The continuing doubts over the party’s future direction are borne out by the latest Opinium polling for the Observer, which shows that voters no longer know what the Conservative party stands for, and believe it is disunited and lacking a clear sense of purpose.

Over the last three years, the Conservatives have dropped 25 points in terms of whether voters know what the party stands for. The party has dropped 18 points in terms of having a clear sense of purpose and 22 points on perceived unity.

Although the Tories are very much seen as being out of touch, they scored relatively badly on this measure even when they were doing well in the polls back in 2021.

While the candidates are relatively unknown to the wider public, there are also worrying signs that those who voted Tory in its 2019 election win are not enamoured of the options on offer either.

Among that group, Badenoch is the most unacceptable option, with 27% unhappy about the prospect of her were to be elected. The others are not far behind, with 24% saying Cleverly would be unacceptable as leader, 20% saying the same about Tugendhat and 17% about Jenrick.

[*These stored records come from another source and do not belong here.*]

(* ===== verification/FnDefDatum.v ===== *)
(** * The datum of a function item: [fn_def_datum]

    [db.rs] lines 261-301.  A function item has two groups of variables:
    the item's generics (the outer binder, from [bound_vars_for_item])
    and the late-bound variables of its signature (the inner binder,
    from [collect_bound_vars]).  The signature [Binder<&[Ty]>] is
    substituted under its own binder (the substitution crosses one
    binder, so the item's variables land at de Bruijn level 1), split
    into the argument types ([..len - 1]) and the return type
    ([len - 1]), each substituted a second time and lowered.

    [collect_bound_vars] is in [lowering.rs], not in the repository; it
    is modelled from the spec, on signatures whose late-bound variables
    are the declared ones, in order: the inner binder lowers
    [sig_bound_vars].

    The theorems: on a well-formed function item with a non-empty
    signature the datum is built, with one outer variable per generic
    parameter, the signature's variables inside, every type scoped
    binder by binder (a variable at the signature's level is one the
    signature declares, one level up one of the item's, each at its
    kind) and every where clause under its own binder, then the item's;
    the second substitution
    changes nothing ([fn_def_datum_eq] gives the datum outright); an
    empty signature panics on the slice. *)

From S2P Require Import Prelude HostTy ChalkIr Lowering ChalkScope TyCtxt.
From S2P Require Import BoundVars WhereClauses Datums.
Import ty.

(** [Binder<FnSig>: LowerInto<chalk_ir::FnSig>] *)
Definition lower_fn_sig (sig : PolyFnSig) : chalk_ir.FnSig :=
  chalk_ir.mkFnSig (sig_abi sig)
    (match sig_unsafety sig with Normal => chalk_ir.Safe | Unsafe => chalk_ir.Unsafe end)
    (sig_c_variadic sig).

(** [collect_bound_vars(interner, tcx, binder)]: the value under the
    binder and the kinds of its variables. *)
Definition collect_bound_vars (bound_vars : list BoundVariableKind) (value : list Ty)
    : list Ty * list chalk_ir.VariableKind :=
  (value, lower_binders bound_vars).

Definition fn_def_datum (tcx : TyCtxt) (fn_def_id : DefId) : res rust_ir.FnDefDatum :=
  let def_id := fn_def_id in
  bound_vars ← bound_vars_for_item tcx def_id;
  let binders := binders_for bound_vars in
  where_clauses ← where_clauses_for tcx def_id bound_vars;
  let sig := fn_sig tcx def_id in
  io ← or_bug "type parameter out of range when substituting"
         (mapM (subst_ty bound_vars 1) (sig_inputs_and_output sig));
  let '(inputs_and_output, iobinders) := collect_bound_vars (sig_bound_vars sig) io in
  args ← slice_until_from_end inputs_and_output 1;
  argument_types ← mapM (λ t, lower_ty <$> subst_ty_or_bug bound_vars t) args;
  ret ← index_from_end inputs_and_output 1;
  return_type ← lower_ty <$> subst_ty_or_bug bound_vars ret;
  let bound := rust_ir.mkFnDefDatumBound
    (chalk_ir.mkBinders iobinders (rust_ir.mkFnDefInputsAndOutputDatum argument_types return_type))
    where_clauses in
  Ok (rust_ir.mkFnDefDatum fn_def_id (lower_fn_sig sig) (chalk_ir.mkBinders binders bound)).

Section FnDef.
Context (tcx : TyCtxt).
Local Abbreviation fn_def_datum := (fn_def_datum tcx).

(** ** Lemmas *)

(** The signature, substituted under its binder, is closed under the
    item binder one level out. *)
Lemma sig_subst_closed g bv io :
  bound_identity bv → kinds_match g bv → forallb (ty_vars_all (wf_pre g) 1) io = true →
  ∃ io', mapM (subst_ty bv 1) io = Some io' ∧
    forallb (ty_vars_all (bound_post [arg_kind <$> bv]) 1) io' = true.
Proof.
  intros Hid Hk. apply mapM_Some_forallb, Forall_forall. intros t _.
  by apply (subst_ty_bound_identity g bv 0 [arg_kind <$> bv] Hid Hk eq_refl 1).
Qed.

(** The signature of a function whose late-bound variables are
    declared by its binder, substituted under that binder, is
    well-kinded under the two binders: the signature's, then the
    item's. *)
Lemma sig_subst_scoped g bv sk io :
  bound_identity bv → kinds_match g bv → forallb (ty_vars_all (wf_in [sk] g) 0) io = true →
  ∃ io', mapM (subst_ty bv 1) io = Some io' ∧
    forallb (ty_vars_all (bound_post [sk; arg_kind <$> bv]) 0) io' = true.
Proof.
  intros Hid Hk. apply mapM_Some_forallb, Forall_forall. intros t _.
  exact (proj1 (subst_bound_identity_mut g bv 0 [arg_kind <$> bv] Hid Hk eq_refl [sk]) t 0).
Qed.

(** The second substitution of a substituted type is the identity. *)
Lemma second_subst_id bv kss c t :
  ty_vars_all (bound_post kss) c t = true → subst_ty_or_bug bv t = Ok t.
Proof.
  intros Ht. unfold subst_ty_or_bug. rewrite (subst_ty_no_param bv 0 c t); [done|].
  eapply ty_vars_all_mono; [|exact Ht]. intros ? []; done.
Qed.

Lemma second_subst_lower_all bv kss c ts :
  forallb (ty_vars_all (bound_post kss) c) ts = true →
  mapM (λ t, lower_ty <$> subst_ty_or_bug bv t) ts = Ok (lower_ty <$> ts).
Proof.
  intros Hts. rewrite <-(mapM_res_Ok_map lower_ty). apply mapM_res_ext.
  intros t Ht. rewrite (second_subst_id bv kss c t); [done|].
  rewrite forallb_forall in Hts. apply Hts. by apply list_elem_of_In.
Qed.

(** The lowered signature types are scoped under the lowered binders. *)
Lemma bound_post_lower_sig s bvs c v :
  bound_post [bvk_kind <$> bvs; arg_kind <$> s] c v = true →
  scope.bound_ok [lower_binders bvs; binders_for s] c (scope.lower_occ v) = true.
Proof.
  apply scope.bound_post_lower. unfold scope.sorts. simpl.
  by rewrite scope.sorts_lower_binders, binders_for_sorts.
Qed.

Lemma bound_post_lower_sig_all s bvs ts :
  forallb (ty_vars_all (bound_post [bvk_kind <$> bvs; arg_kind <$> s]) 0) ts = true →
  forallb (scope.cty_all (scope.bound_ok [lower_binders bvs; binders_for s]) 0) (lower_ty <$> ts) = true.
Proof.
  intros H. apply (forallb_map_Forall _ lower_ty (ty_vars_all (bound_post [bvk_kind <$> bvs; arg_kind <$> s]) 0));
    [|exact H].
  apply Forall_forall. intros t _. apply scope.lower_ty_vars, bound_post_lower_sig.
Qed.

(** The datum, once the bound variables, the where clauses and the
    substituted signature [io ++ [t0]] are known: the second
    substitution leaves the types as they are. *)
Lemma fn_def_datum_eq fn_def_id s wcs io t0 {kss c} :
  bound_vars_for_item tcx fn_def_id = Ok s → where_clauses_for tcx fn_def_id s = Ok wcs →
  mapM (subst_ty s 1) (sig_inputs_and_output (fn_sig tcx fn_def_id)) = Some (io ++ [t0]) →
  forallb (ty_vars_all (bound_post kss) c) (io ++ [t0]) = true →
  fn_def_datum fn_def_id =
  Ok (rust_ir.mkFnDefDatum fn_def_id (lower_fn_sig (fn_sig tcx fn_def_id))
    (chalk_ir.mkBinders (binders_for s) (rust_ir.mkFnDefDatumBound
      (chalk_ir.mkBinders (lower_binders (sig_bound_vars (fn_sig tcx fn_def_id)))
        (rust_ir.mkFnDefInputsAndOutputDatum (lower_ty <$> io) (lower_ty t0))) wcs))).
Proof.
  intros Hs Hw Hio Hioc. rewrite forallb_app in Hioc. apply andb_prop in Hioc as [Hargs Hret].
  simpl in Hret. rewrite andb_true_r in Hret.
  unfold fn_def_datum. rewrite Hs. simpl. rewrite Hw. simpl. rewrite Hio. simpl.
  unfold slice_until_from_end, index_from_end. rewrite length_app. simpl.
  rewrite !decide_True by lia. replace (length io + 1 - 1) with (length io) by lia.
  rewrite take_app_length, lookup_app_r, Nat.sub_diag by lia. simpl.
  rewrite (second_subst_lower_all s _ _ io Hargs). simpl.
  by rewrite (second_subst_id s _ _ t0 Hret).
Qed.

(** ** Theorems *)

(** C34: on a well-formed function item whose where clauses and
    signature declare their own late-bound variables, whose signature
    mentions only the item's parameters and is not empty,
    [fn_def_datum] succeeds; the outer binder has one variable per
    generic parameter, the inner one the signature's variables; there
    is one argument type per input; the argument and return types are
    scoped under the two binders, checked binder by binder (a variable
    at the signature's level must be one the signature declares, one
    level up one the item declares, each at its kind); and every where
    clause is scoped under its own binder, then the item binder. *)
Theorem fn_def_datum_closed (fn_def_id : DefId) :
  item_wf tcx fn_def_id (predicates_defined_on tcx fn_def_id) →
  preds_scoped tcx fn_def_id (predicates_defined_on tcx fn_def_id) = true →
  forallb (ty_vars_all (wf_in [bvk_kind <$> sig_bound_vars (fn_sig tcx fn_def_id)]
    (generics_of tcx fn_def_id)) 0) (sig_inputs_and_output (fn_sig tcx fn_def_id)) = true →
  sig_inputs_and_output (fn_sig tcx fn_def_id) ≠ [] →
  ∃ d, fn_def_datum fn_def_id = Ok d ∧
    chalk_ir.binders (rust_ir.fn_binders d) = map (variable_kind_of_param tcx) (generics_of tcx fn_def_id) ∧
    chalk_ir.binders (rust_ir.inputs_and_output (chalk_ir.value (rust_ir.fn_binders d))) =
      lower_binders (sig_bound_vars (fn_sig tcx fn_def_id)) ∧
    S (length (rust_ir.argument_types (chalk_ir.value (rust_ir.inputs_and_output
      (chalk_ir.value (rust_ir.fn_binders d)))))) = length (sig_inputs_and_output (fn_sig tcx fn_def_id)) ∧
    forallb (scope.cty_all (scope.bound_ok
        [chalk_ir.binders (rust_ir.inputs_and_output (chalk_ir.value (rust_ir.fn_binders d)));
         chalk_ir.binders (rust_ir.fn_binders d)]) 0)
      (rust_ir.argument_types (chalk_ir.value (rust_ir.inputs_and_output
        (chalk_ir.value (rust_ir.fn_binders d))))) = true ∧
    scope.cty_all (scope.bound_ok
        [chalk_ir.binders (rust_ir.inputs_and_output (chalk_ir.value (rust_ir.fn_binders d)));
         chalk_ir.binders (rust_ir.fn_binders d)]) 0
      (rust_ir.return_type (chalk_ir.value (rust_ir.inputs_and_output
        (chalk_ir.value (rust_ir.fn_binders d))))) = true ∧
    forallb (scope.qwc_scoped [chalk_ir.binders (rust_ir.fn_binders d)])
      (rust_ir.fn_where_clauses (chalk_ir.value (rust_ir.fn_binders d))) = true.
Proof.
  intros Hwf Hps Hsig Hne. destruct (item_skeleton tcx _ Hwf) as (s&wcs&Hs&Hw&Hb&Hlen&Hid&Hk&Hc).
  pose proof (where_clauses_for_scoped tcx _ 0 [binders_for s] s wcs Hps Hid Hk eq_refl Hw) as Hwc.
  destruct (sig_subst_scoped _ s _ _ Hid Hk Hsig) as (io&Hio&Hioc).
  pose proof (Forall2_length _ _ _ (mapM_Some_1 _ _ _ Hio)) as Hiolen.
  destruct io as [|t0 io'] using rev_ind; [destruct (sig_inputs_and_output _); simpl in *; congruence|].
  clear IHio'. rewrite (fn_def_datum_eq _ s wcs io' t0 Hs Hw Hio Hioc).
  rewrite forallb_app in Hioc. apply andb_prop in Hioc as [Hargs Hret]. simpl in Hret.
  rewrite andb_true_r in Hret.
  eexists. split; [done|]. simpl. rewrite length_app in Hiolen. simpl in Hiolen.
  split_and!; [done|done|rewrite length_fmap; lia| | |done].
  - by apply bound_post_lower_sig_all.
  - eapply scope.lower_ty_vars; [apply bound_post_lower_sig|exact Hret].
Qed.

One senior Tory source also questioned Jenrick’s record, suggesting it was “extraordinary” that he had faced so little scrutiny for his role in the controversial approval of a Tory donor’s housing development in 2020. They feared the saga would gain fresh attention should Jenrick become leader. Then the housing secretary, Jenrick intervened to approve Richard Desmond’s £1bn property scheme in east London. The pair had recently sat next to each other at a Tory fundraising dinner.

Others also criticised him for retaining links to aides who had been involved in the so-called “grid of shit” plot to destabilise Sunak during his prime ministership – something Jenrick’s team has firmly denied.

Such are the doubts about whether the party is ready to unite that some are already discussing the return of Johnson in a couple of years’ time, should the next leader be struggling to make an impression on the Labour government.

“He will time his run quite carefully, once he’s got £10m in the bank,” said one of his former cabinet team. “He won’t want to be leader of the opposition – he’ll want to be prime minister.”

Justine Greening, the former Tory cabinet minister, said there was little sign the party had come to terms with its huge election loss.

“The impression given to voters is of a party in denial. Conservative leadership candidates have so far attempted to ‘style it out’, behaving as if the party just lost by a few seats, rather than the near two-thirds cull of MPs that took place,” she writes in the Observer today.

“The party has to jolt itself back into the real world. With Reform UK and the Liberal Democrats now in parliament in force, politically waiting to eat them up, this chance won’t last for ever.”